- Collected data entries
(* ===== verification/Server.v ===== *)
(** * The daemon's entry point: nandroid_daemon/src/main.cpp

    The listening socket, the one connection that is accepted and served, and what
    is printed on the way. *)

From S2P Require Import Prelude Effects Endian Wire Serialization Socket Requests Responses.
From S2P Require Import Messages PathUtils Posix MemFs ClientHandler Protocol Daemon.

(** The calls on the listening socket.  [client_stream] is what can be received
    and sent on an accepted socket. *)
Class Listener (K N : Type) : Type := {
  ls_socket : K → K * Z;
  ls_bind : Z → Z → K → K * Z;
  ls_listen : Z → Z → K → K * Z;
  ls_accept : Z → K → K * Z;
  ls_close : Z → K → K * unit;
  ls_errno : K → Z;
  client_stream : Z → K → N;
}.

(** The process: the network, the rest of the system, the global [server_sock], the
    lines printed to standard output and error, and, once a client was served, what
    became of its stream. *)
Record server (K N OS : Type) : Type := mkServer {
  sv_net : K;
  sv_os : OS;
  server_sock : Z;
  sv_out : list bytes;
  sv_err : list bytes;
  sv_client : option N;
}.
Arguments mkServer {K N OS} _ _ _ _ _ _.
Arguments sv_net {K N OS} _.
Arguments sv_os {K N OS} _.
Arguments server_sock {K N OS} _.
Arguments sv_out {K N OS} _.
Arguments sv_err {K N OS} _.
Arguments sv_client {K N OS} _.

Definition new_server {K N OS} (k : K) (o : OS) : server K N OS := mkServer k o (-1) [] [] None.

(** [e.what()] through [const std::exception&].  [UnixException::what] is not const
    and so does not override the library's, which gives the name of the class. *)
Definition what (e : exn) : bytes :=
  match e with
  | RuntimeError msg => bs msg
  | EOFException => bs "EOF reached while reading from stream"
  | _ => bs "std::exception"
  end.

Section Server.
Context {K N OS : Type} `{Listener K N} `{!Socket N} `{Posix OS} (fuel : nat).

Definition net_call (f : K → K * Z) : M (server K N OS) Z :=
  λ s, let '(k, r) := f (sv_net s) in
       (mkServer k (sv_os s) (server_sock s) (sv_out s) (sv_err s) (sv_client s), Ok r).
Definition print_out (line : bytes) : M (server K N OS) unit :=
  modify (λ s, mkServer (sv_net s) (sv_os s) (server_sock s) (sv_out s ++ [line]) (sv_err s) (sv_client s)).
Definition print_err (line : bytes) : M (server K N OS) unit :=
  modify (λ s, mkServer (sv_net s) (sv_os s) (server_sock s) (sv_out s) (sv_err s ++ [line]) (sv_client s)).
Definition close_socket (fd : Z) : M (server K N OS) unit :=
  let* _ := net_call (λ k, let '(k', _) := ls_close fd k in (k', 0)) in ret tt.

(** [throw_unless] of UnixException.cpp on the listening side. *)
Definition check_call (return_val : Z) : M (server K N OS) Z :=
  let* err := gets (λ s, ls_errno (sv_net s)) in
  if return_val =? -1 then throw (UnixException err) else ret return_val.

(** The object runs on the accepted socket and the system; its destructor closes
    the socket, but only if the constructor returned. *)
Definition run_handler (client_sock : Z) : M (server K N OS) unit :=
  λ s,
    let finish h := mkServer (sv_net s) (hd_os h) (server_sock s) (sv_out s) (sv_err s) (Some (hd_socket h)) in
    match handshake (new_handler (client_stream client_sock (sv_net s)) (sv_os s)) with
    | (h, Throw e) => (finish h, Throw e)
    | (h, Ok _) =>
        let '(h', r) := handle_messages fuel h in
        match close_socket client_sock (finish h') with (s', _) => (s', r) end
    end.

Definition handle_client (client_sock : Z) : M (server K N OS) unit :=
  try_catch
    (do* run_handler client_sock in
     print_out (bs "Goodbye, handled connection so shutting down"))
    (λ e, print_err (bs "Disconnected from client due to an error: " ++ what e)).

(** The arguments of [bind] and [listen]'s checks are comparisons. *)
Definition bool_to_int (b : bool) : Z := if b then 1 else 0.

Definition start_server : M (server K N OS) unit :=
  let* r := net_call ls_socket in
  let* sock := check_call r in
  do* modify (λ s, mkServer (sv_net s) (sv_os s) sock (sv_out s) (sv_err s) (sv_client s)) in
  try_catch
    (let* b := net_call (ls_bind sock AGENT_PORT) in
     let* _ := check_call (bool_to_int (b =? -1)) in
     let* l := net_call (ls_listen sock 1) in
     let* _ := check_call (bool_to_int (l =? -1)) in
     do* print_out (bs "Binded successfully to port, awaiting connection") in
     do* print_out AGENT_READY_MSG in
     let* a := net_call (ls_accept sock) in
     let* client_sock := check_call a in
     handle_client client_sock)
    (λ e,
       let* sock := gets server_sock in
       do* close_socket sock in
       throw e).

Definition main : M (server K N OS) unit :=
  try_catch start_server (λ e, print_err (bs "Failed to execute daemon: " ++ what e)).
End Server.

(** ** Properties *)
Section Properties.
Context {K N OS : Type} `{Listener K N} `{SocketLaws N} `{PosixLaws OS}.
Implicit Types (s : server K N OS) (k : K) (o : OS).

Lemma wp_net_call f Φ E s :
  (∀ k r, f (sv_net s) = (k, r) →
     Φ r (mkServer k (sv_os s) (server_sock s) (sv_out s) (sv_err s) (sv_client s))) →
  wp (net_call f) Φ E s.
Proof. intros HΦ. unfold wp, net_call. destruct (f (sv_net s)) as [k r] eqn:E'. by apply HΦ. Qed.

Lemma wp_check_call r Φ E s :
  (r ≠ -1 → Φ r s) → (r = -1 → E (UnixException (ls_errno (sv_net s))) s) → wp (check_call r) Φ E s.
Proof.
  intros HΦ HE. unfold check_call. do 2 wp_step.
  destruct (Z.eqb_spec r (-1)); wp_step; auto.
Qed.

(** A comparison is never -1. *)
Lemma wp_check_comparison b Φ (E : exn → server K N OS → Prop) s :
  Φ (bool_to_int b) s → wp (check_call (bool_to_int b)) Φ E s.
Proof. intros HΦ. by apply wp_check_call; [intros _|destruct b]. Qed.

(** A client that sends valid requests is served as the abstract daemon would, or
    the transport fails. *)
Definition session_done (fd : Z) (k : K) o hs qs s' : Prop :=
  ∃ c, sv_client s' = Some c ∧
    sock_outgoing c = sock_outgoing (client_stream fd k) ++ e_u32 hs ++ encode_responses (snd (serve_all qs o)) ∧
    sv_os s' = fst (serve_all qs o).

(** Serving the client ended with an exception of the socket; only an object whose
    constructor has returned closes its socket. *)
Definition session_failed (fuel : nat) (fd : Z) (k : K) o s' : Prop :=
  let h0 := new_handler (client_stream fd k) o in
  ∃ h e, (do* handshake in handle_messages fuel) h0 = (h, Throw e) ∧ io_error e = true ∧
    sv_client s' = Some (hd_socket h) ∧ sv_os s' = hd_os h ∧
    sv_net s' = match snd (handshake h0) with Ok _ => fst (ls_close fd k) | Throw _ => k end.

Lemma run_handler_spec fd hs qs fuel s :
  is_u32 hs → Forall valid_request qs → all_in_step qs (sv_os s) = true → (length qs < fuel)%nat →
  sock_incoming (client_stream fd (sv_net s)) = e_u32 hs ++ encode_requests qs →
  wp (run_handler fuel fd)
    (λ _ s', session_done fd (sv_net s) (sv_os s) hs qs s' ∧ sv_out s' = sv_out s ∧ sv_err s' = sv_err s ∧
       sv_net s' = fst (ls_close fd (sv_net s)))
    (λ e s', io_error e = true ∧ session_failed fuel fd (sv_net s) (sv_os s) s' ∧
       sv_out s' = sv_out s ∧ sv_err s' = sv_err s) s.
Proof.
  intros Hhs Hv Hs Hf Hin.
  pose proof (session_spec hs qs fuel (client_stream fd (sv_net s)) (sv_os s) Hhs Hv Hs Hf Hin) as Hd.
  unfold session_done, session_failed. cbv zeta. unfold wp, run_handler, bind in *.
  destruct (handshake _) as [h [[]|e]]; [|split; [exact Hd|]; split; [by exists h, e; split_and!|done]].
  destruct (handle_messages fuel h) as [h' r]. unfold close_socket, bind, net_call. cbn [sv_net].
  destruct (ls_close fd (sv_net s)) as [k' []]. destruct r as [[]|e].
  - destruct Hd as [Ho Hos]. split; [|done]. by exists (hd_socket h').
  - split; [exact Hd|]. split; [|done]. by exists h', e; split_and!.
Qed.

Lemma handle_client_spec fd hs qs fuel s :
  is_u32 hs → Forall valid_request qs → all_in_step qs (sv_os s) = true → (length qs < fuel)%nat →
  sock_incoming (client_stream fd (sv_net s)) = e_u32 hs ++ encode_requests qs →
  wp (handle_client fuel fd)
    (λ _ s',
       session_done fd (sv_net s) (sv_os s) hs qs s' ∧ sv_err s' = sv_err s ∧
         sv_out s' = sv_out s ++ [bs "Goodbye, handled connection so shutting down"] ∧
         sv_net s' = fst (ls_close fd (sv_net s)) ∨
       session_failed fuel fd (sv_net s) (sv_os s) s' ∧ sv_out s' = sv_out s ∧
         sv_err s' = sv_err s ++ [bs "Disconnected from client due to an error: std::exception"])
    (λ _ _, False) s.
Proof.
  intros Hhs Hv Hs Hf Hin. unfold handle_client. apply wp_try_catch_all. wp_step.
  eapply wp_mono; [by eapply run_handler_spec|..].
  - intros [] s' (Hd & Ho & He & Hn). unfold print_out. wp_step. left. simpl. by rewrite Ho.
  - intros e s' (Hio & Hd & Ho & He). split; [by apply io_catchable|]. unfold print_err. wp_step. right. simpl.
    rewrite Ho, He. by destruct e.
Qed.

(** What the daemon prints before it waits for the client. *)
Definition announced : list bytes :=
  [bs "Binded successfully to port, awaiting connection"; AGENT_READY_MSG].

(** Up to the moment a client is accepted or not, whatever [bind] and [listen]
    return. *)
Lemma start_up (k k1 k2 k3 k4 : K) o sock fd rb rl fuel Φ E :
  ls_socket k = (k1, sock) → sock ≠ -1 →
  ls_bind sock AGENT_PORT k1 = (k2, rb) → ls_listen sock 1 k2 = (k3, rl) → ls_accept sock k3 = (k4, fd) →
  (fd = -1 →
   wp (let* sock := gets server_sock in do* close_socket sock in throw (UnixException (ls_errno k4))) Φ E
     (mkServer k4 o sock announced [] None)) →
  (fd ≠ -1 →
   wp (handle_client fuel fd) Φ
     (λ e s', if is_catchable e then wp (let* sock := gets server_sock in do* close_socket sock in throw e) Φ E s' else E e s')
     (mkServer k4 o sock announced [] None)) →
  wp (start_server fuel) Φ E (new_server k o).
Proof.
  intros Hso Hsock Hb Hl Ha Hno Hyes. unfold start_server. wp_step.
  apply wp_net_call. cbn [sv_net new_server]. rewrite Hso. intros ? ? [= <- <-]. wp_step.
  apply wp_check_call; [intros _|done]. do 4 wp_step.
  apply wp_net_call. cbn [sv_net]. rewrite Hb. intros ? ? [= <- <-]. wp_step. apply wp_check_comparison. wp_step.
  apply wp_net_call. cbn [sv_net]. rewrite Hl. intros ? ? [= <- <-]. wp_step. apply wp_check_comparison.
  unfold print_out at 1 2. do 5 wp_step. apply wp_net_call. cbn [sv_net]. rewrite Ha. intros ? ? [= <- <-]. wp_step.
  by apply wp_check_call.
Qed.
End Properties.

(** ** Claims *)
Section Claims.
Context {K N OS : Type} `{Listener K N} `{SocketLaws N} `{PosixLaws OS}.

(** C8. The daemon process serves one client and ends: when a socket can be had and
    a client connects that sends valid requests, with no write among them whose seek
    fails, the process has announced that it is ready by then, serves the requests of
    that client exactly as the abstract daemon does, closes the connection, says
    goodbye and ends; or a call of the client's socket fails, serving it ends with that
    exception, and that is reported.  The process never ends in another way, by an
    exception or without meaning, and always ends. *)
Theorem daemon_serves_one_client (k k1 k2 k3 k4 : K) (o : OS) sock fd rb rl hs qs fuel :
  ls_socket k = (k1, sock) → sock ≠ -1 →
  ls_bind sock AGENT_PORT k1 = (k2, rb) → ls_listen sock 1 k2 = (k3, rl) →
  ls_accept sock k3 = (k4, fd) → fd ≠ -1 →
  is_u32 hs → Forall valid_request qs → all_in_step qs o = true → (length qs < fuel)%nat →
  sock_incoming (client_stream fd k4) = e_u32 hs ++ encode_requests qs →
  wp (main fuel)
    (λ _ s',
       session_done fd k4 o hs qs s' ∧ sv_err s' = [] ∧
         sv_out s' = announced ++ [bs "Goodbye, handled connection so shutting down"] ∧
         sv_net s' = fst (ls_close fd k4) ∨
       session_failed fuel fd k4 o s' ∧ sv_out s' = announced ∧
         sv_err s' = [bs "Disconnected from client due to an error: std::exception"])
    (λ _ _, False) (new_server k o).
Proof.
  intros Hso Hsock Hb Hl Ha Hfd Hhs Hv Hs Hf Hin. unfold main. wp_step. eapply start_up; [done..|by intros ?|intros _].
  eapply wp_mono; [by eapply handle_client_spec| |done]. done.
Qed.

(** C37. The daemon announces that it is ready whether or not it could listen: the
    results of [bind] and [listen] are compared before they are checked, and a
    comparison never is the error value.  With the port taken, the client is told to
    connect and only then does [accept] fail; the process closes the socket, reports
    an error without saying which, and ends. *)
Theorem failed_bind_announced_ready (k k1 k2 k3 k4 : K) (o : OS) sock fuel :
  ls_socket k = (k1, sock) → sock ≠ -1 →
  ls_bind sock AGENT_PORT k1 = (k2, -1) → ls_listen sock 1 k2 = (k3, -1) → ls_accept sock k3 = (k4, -1) →
  main fuel (new_server (N := N) k o) =
    (mkServer (fst (ls_close sock k4)) o sock announced [bs "Failed to execute daemon: std::exception"] None, Ok tt).
Proof.
  intros Hso Hsock Hb Hl Ha. apply wp_ok. unfold main. wp_step. eapply start_up; [done..|intros _|done].
  unfold print_err, close_socket. do 4 wp_step. apply wp_net_call. cbn [sv_net server_sock].
  destruct (ls_close sock k4) as [k5 []]. intros ? ? [= <- <-]. do 2 wp_step. cbn [is_catchable]. by wp_step.
Qed.
End Claims.

(** ** A concrete network: the port is free or taken *)
Record demo_net : Type := mkDemoNet { dn_free : bool; dn_stream : pipe; dn_closed : list Z }.

#[global] Instance demo_listener : Listener demo_net pipe := {|
  ls_socket k := (k, 3);
  ls_bind _ _ k := (k, if dn_free k then 0 else -1);
  ls_listen _ _ k := (k, if dn_free k then 0 else -1);
  ls_accept _ k := (k, if dn_free k then 4 else -1);
  ls_close fd k := (mkDemoNet (dn_free k) (dn_stream k) (dn_closed k ++ [fd]), tt);
  ls_errno _ := 98;
  client_stream _ k := dn_stream k;
|}.

Module ServerWitnesses.
Import DaemonWitnesses.
Definition net : demo_net := mkDemoNet true demo_socket [].
Definition taken : demo_net := mkDemoNet false demo_socket [].

Lemma daemon_serves_one_client_witness :
  sv_out (fst (main 8 (new_server net demo_fs))) =
    announced ++ [bs "Goodbye, handled connection so shutting down"] ∧
  wp (main 8)
    (λ _ s',
       session_done 4 net demo_fs 7 demo_requests s' ∧ sv_err s' = [] ∧
         sv_out s' = announced ++ [bs "Goodbye, handled connection so shutting down"] ∧
         sv_net s' = fst (ls_close 4 net) ∨
       session_failed 8 4 net demo_fs s' ∧ sv_out s' = announced ∧
         sv_err s' = [bs "Disconnected from client due to an error: std::exception"])
    (λ _ _, False) (new_server net demo_fs).
Proof.
  split; [vm_compute; reflexivity|].
  apply (daemon_serves_one_client net net net net net demo_fs 3 4 0 0 7 demo_requests 8);
    [reflexivity|done|reflexivity|reflexivity|reflexivity|done|unfold is_unsigned; lia| | |simpl; lia|reflexivity].
  - repeat constructor; unfold short; vm_compute; congruence.
  - vm_compute. reflexivity.
Defined.

Lemma failed_bind_announced_ready_witness :
  main 8 (new_server (N := pipe) taken demo_fs) =
    (mkServer (fst (ls_close 3 taken)) demo_fs 3 announced
       [bs "Failed to execute daemon: std::exception"] None, Ok tt).
Proof.
  apply (failed_bind_announced_ready taken taken taken taken taken demo_fs 3 8);
    [reflexivity|done|reflexivity|reflexivity|reflexivity].
Defined.
End ServerWitnesses.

- What is needed
Please give the number of lines above in which the word "fails" appears, without any other text.

- Response to this exercise
3